Segment Start: Entries provided

(** * Further properties *)

(** ** The cards and their codes *)

Lemma valid_rank_elem rank :
  ((char_code "2" <=? char_code rank)%N && (char_code rank <=? char_code "9")%N)
  || Ascii.eqb rank "T" || Ascii.eqb rank "J"
  || Ascii.eqb rank "Q" || Ascii.eqb rank "K" || Ascii.eqb rank "A"
  = bool_decide (rank ∈ String.list_ascii_of_string "23456789TJQKA").
Proof.
  destruct rank as [[] [] [] [] [] [] [] []]; vm_compute; reflexivity.
Qed.

Lemma valid_suit_elem suit :
  Ascii.eqb suit "c" || Ascii.eqb suit "d" || Ascii.eqb suit "h" || Ascii.eqb suit "s"
  = bool_decide (suit ∈ String.list_ascii_of_string "cdhs").
Proof.
  destruct suit as [[] [] [] [] [] [] [] []]; vm_compute; reflexivity.
Qed.

Lemma all_cards_elem card :
  card ∈ all_cards ↔
  ∃ rank suit, card = String rank (String suit EmptyString)
    ∧ rank ∈ String.list_ascii_of_string "23456789TJQKA"
    ∧ suit ∈ String.list_ascii_of_string "cdhs".
Proof.
  unfold all_cards. rewrite list_elem_of_bind. split.
  - intros (suit & H & Hs). apply list_elem_of_bind in H as (rank & H & Hr).
    apply list_elem_of_singleton in H. eauto.
  - intros (rank & suit & -> & Hr & Hs). exists suit. split; [|done].
    apply list_elem_of_bind. exists rank. split; [|done].
    by apply list_elem_of_singleton.
Qed.

Lemma isValidCard_all_cards card : isValidCard card = true ↔ card ∈ all_cards.
Proof.
  rewrite all_cards_elem. split.
  - destruct card as [|rank [|suit [|]]]; try discriminate.
    cbn [isValidCard]. cbv zeta. rewrite valid_rank_elem, valid_suit_elem.
    intros [Hr%bool_decide_eq_true Hs%bool_decide_eq_true]%andb_prop.
    by exists rank, suit.
  - intros (rank & suit & -> & Hr & Hs).
    cbn [isValidCard]. cbv zeta. rewrite valid_rank_elem, valid_suit_elem.
    by rewrite !bool_decide_eq_true_2.
Qed.

Lemma card_codes : cardStrToInt <$> all_cards = seqZ 0 52.
Proof. vm_compute. reflexivity. Qed.

Lemma fmap_NoDup_inj {A B} (f : A → B) (l : list A) x y :
  NoDup (f <$> l) → x ∈ l → y ∈ l → f x = f y → x = y.
Proof.
  intros Hnd [i Hi]%list_elem_of_lookup [j Hj]%list_elem_of_lookup Hxy.
  assert (i = j) as ->.
  { eapply NoDup_lookup; [exact Hnd| |]; rewrite list_lookup_fmap.
    - by rewrite Hi.
    - rewrite Hj. simpl. by rewrite Hxy. }
  congruence.
Qed.

Lemma cardStrToInt_range card :
  isValidCard card = true → 0 <= cardStrToInt card < 52.
Proof.
  intros H%isValidCard_all_cards.
  assert (cardStrToInt card ∈ seqZ 0 52) as Hc.
  { rewrite <- card_codes. by apply list_elem_of_fmap_2. }
  apply elem_of_seqZ in Hc. lia.
Qed.

Lemma cardStrToInt_inj card card' :
  isValidCard card = true → isValidCard card' = true →
  cardStrToInt card = cardStrToInt card' → card = card'.
Proof.
  intros H%isValidCard_all_cards H'%isValidCard_all_cards.
  apply fmap_NoDup_inj with (l := all_cards); [|done..].
  rewrite card_codes. apply NoDup_seqZ.
Qed.

(** X1. [isValidCard] accepts exactly the 52 two-character cards, and
    [cardStrToInt] numbers them 0 to 51, suit by suit ([c], [d], [h], [s])
    and by rank within a suit: on the valid cards the codec is one-to-one
    and onto the deck. *)
Theorem cardStrToInt_bijection :
  (∀ card, isValidCard card = true ↔ card ∈ all_cards)
  ∧ cardStrToInt <$> all_cards = seqZ 0 52
  ∧ (∀ card, isValidCard card = true → 0 <= cardStrToInt card < 52)
  ∧ (∀ card card', isValidCard card = true → isValidCard card' = true →
       cardStrToInt card = cardStrToInt card' → card = card')
  ∧ (∀ code, 0 <= code < 52 →
       ∃ card, isValidCard card = true ∧ cardStrToInt card = code).
Proof.
  split_and!.
  - apply isValidCard_all_cards.
  - apply card_codes.
  - apply cardStrToInt_range.
  - apply cardStrToInt_inj.
  - intros code Hc.
    assert (code ∈ cardStrToInt <$> all_cards) as Hin.
    { rewrite card_codes. apply elem_of_seqZ. lia. }
    apply list_elem_of_fmap in Hin as (card & -> & Hin).
    exists card. split; [|done]. by apply isValidCard_all_cards.
Qed.

(** ** Splitting and parsing *)

Lemma getlines_from_nil delim acc s :
  getlines_from delim acc s = [] → acc = EmptyString ∧ s = EmptyString.
Proof.
  revert acc. induction s as [|c rest IH]; intros acc; simpl.
  - by destruct acc.
  - destruct (Ascii.eqb c delim); [done|].
    intros [H _]%IH. by destruct acc.
Qed.

Lemma string_app_assoc (s1 s2 s3 : string) : (s1 +:+ s2) +:+ s3 = s1 +:+ (s2 +:+ s3).
Proof.
  induction s1 as [|c s1 IH]; [done|].
  change (String c ((s1 +:+ s2) +:+ s3) = String c (s1 +:+ s2 +:+ s3)).
  by rewrite IH.
Qed.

Segment End: Entries provided

[Work task] All the data above should be restated in full, exactly.

[Reply]
(** * Further properties *)

(** ** The cards and their codes *)

Lemma valid_rank_elem rank :
  ((char_code "2" <=? char_code rank)%N && (char_code rank <=? char_code "9")%N)
  || Ascii.eqb rank "T" || Ascii.eqb rank "J"
  || Ascii.eqb rank "Q" || Ascii.eqb rank "K" || Ascii.eqb rank "A"
  = bool_decide (rank ∈ String.list_ascii_of_string "23456789TJQKA").
Proof.
  destruct rank as [[] [] [] [] [] [] [] []]; vm_compute; reflexivity.
Qed.

Lemma valid_suit_elem suit :
  Ascii.eqb suit "c" || Ascii.eqb suit "d" || Ascii.eqb suit "h" || Ascii.eqb suit "s"
  = bool_decide (suit ∈ String.list_ascii_of_string "cdhs").
Proof.
  destruct suit as [[] [] [] [] [] [] [] []]; vm_compute; reflexivity.
Qed.

Lemma all_cards_elem card :
  card ∈ all_cards ↔
  ∃ rank suit, card = String rank (String suit EmptyString)
    ∧ rank ∈ String.list_ascii_of_string "23456789TJQKA"
    ∧ suit ∈ String.list_ascii_of_string "cdhs".
Proof.
  unfold all_cards. rewrite list_elem_of_bind. split.
  - intros (suit & H & Hs). apply list_elem_of_bind in H as (rank & H & Hr).
    apply list_elem_of_singleton in H. eauto.
  - intros (rank & suit & -> & Hr & Hs). exists suit. split; [|done].
    apply list_elem_of_bind. exists rank. split; [|done].
    by apply list_elem_of_singleton.
Qed.

Lemma isValidCard_all_cards card : isValidCard card = true ↔ card ∈ all_cards.
Proof.
  rewrite all_cards_elem. split.
  - destruct card as [|rank [|suit [|]]]; try discriminate.
    cbn [isValidCard]. cbv zeta. rewrite valid_rank_elem, valid_suit_elem.
    intros [Hr%bool_decide_eq_true Hs%bool_decide_eq_true]%andb_prop.
    by exists rank, suit.
  - intros (rank & suit & -> & Hr & Hs).
    cbn [isValidCard]. cbv zeta. rewrite valid_rank_elem, valid_suit_elem.
    by rewrite !bool_decide_eq_true_2.
Qed.

Lemma card_codes : cardStrToInt <$> all_cards = seqZ 0 52.
Proof. vm_compute. reflexivity. Qed.

Lemma fmap_NoDup_inj {A B} (f : A → B) (l : list A) x y :
  NoDup (f <$> l) → x ∈ l → y ∈ l → f x = f y → x = y.
Proof.
  intros Hnd [i Hi]%list_elem_of_lookup [j Hj]%list_elem_of_lookup Hxy.
  assert (i = j) as ->.
  { eapply NoDup_lookup; [exact Hnd| |]; rewrite list_lookup_fmap.
    - by rewrite Hi.
    - rewrite Hj. simpl. by rewrite Hxy. }
  congruence.
Qed.

Lemma cardStrToInt_range card :
  isValidCard card = true → 0 <= cardStrToInt card < 52.
Proof.
  intros H%isValidCard_all_cards.
  assert (cardStrToInt card ∈ seqZ 0 52) as Hc.
  { rewrite <- card_codes. by apply list_elem_of_fmap_2. }
  apply elem_of_seqZ in Hc. lia.
Qed.

Lemma cardStrToInt_inj card card' :
  isValidCard card = true → isValidCard card' = true →
  cardStrToInt card = cardStrToInt card' → card = card'.
Proof.
  intros H%isValidCard_all_cards H'%isValidCard_all_cards.
  apply fmap_NoDup_inj with (l := all_cards); [|done..].
  rewrite card_codes. apply NoDup_seqZ.
Qed.

(** X1. [isValidCard] accepts exactly the 52 two-character cards, and
    [cardStrToInt] numbers them 0 to 51, suit by suit ([c], [d], [h], [s])
    and by rank within a suit: on the valid cards the codec is one-to-one
    and onto the deck. *)
Theorem cardStrToInt_bijection :
  (∀ card, isValidCard card = true ↔ card ∈ all_cards)
  ∧ cardStrToInt <$> all_cards = seqZ 0 52
  ∧ (∀ card, isValidCard card = true → 0 <= cardStrToInt card < 52)
  ∧ (∀ card card', isValidCard card = true → isValidCard card' = true →
       cardStrToInt card = cardStrToInt card' → card = card')
  ∧ (∀ code, 0 <= code < 52 →
       ∃ card, isValidCard card = true ∧ cardStrToInt card = code).
Proof.
  split_and!.
  - apply isValidCard_all_cards.
  - apply card_codes.
  - apply cardStrToInt_range.
  - apply cardStrToInt_inj.
  - intros code Hc.
    assert (code ∈ cardStrToInt <$> all_cards) as Hin.
    { rewrite card_codes. apply elem_of_seqZ. lia. }
    apply list_elem_of_fmap in Hin as (card & -> & Hin).
    exists card. split; [|done]. by apply isValidCard_all_cards.
Qed.

(** ** Splitting and parsing *)

Lemma getlines_from_nil delim acc s :
  getlines_from delim acc s = [] → acc = EmptyString ∧ s = EmptyString.
Proof.
  revert acc. induction s as [|c rest IH]; intros acc; simpl.
  - by destruct acc.
  - destruct (Ascii.eqb c delim); [done|].
    intros [H _]%IH. by destruct acc.
Qed.

Lemma string_app_assoc (s1 s2 s3 : string) : (s1 +:+ s2) +:+ s3 = s1 +:+ (s2 +:+ s3).
Proof.
  induction s1 as [|c s1 IH]; [done|].
  change (String c ((s1 +:+ s2) +:+ s3) = String c (s1 +:+ s2 +:+ s3)).
  by rewrite IH.
Qed.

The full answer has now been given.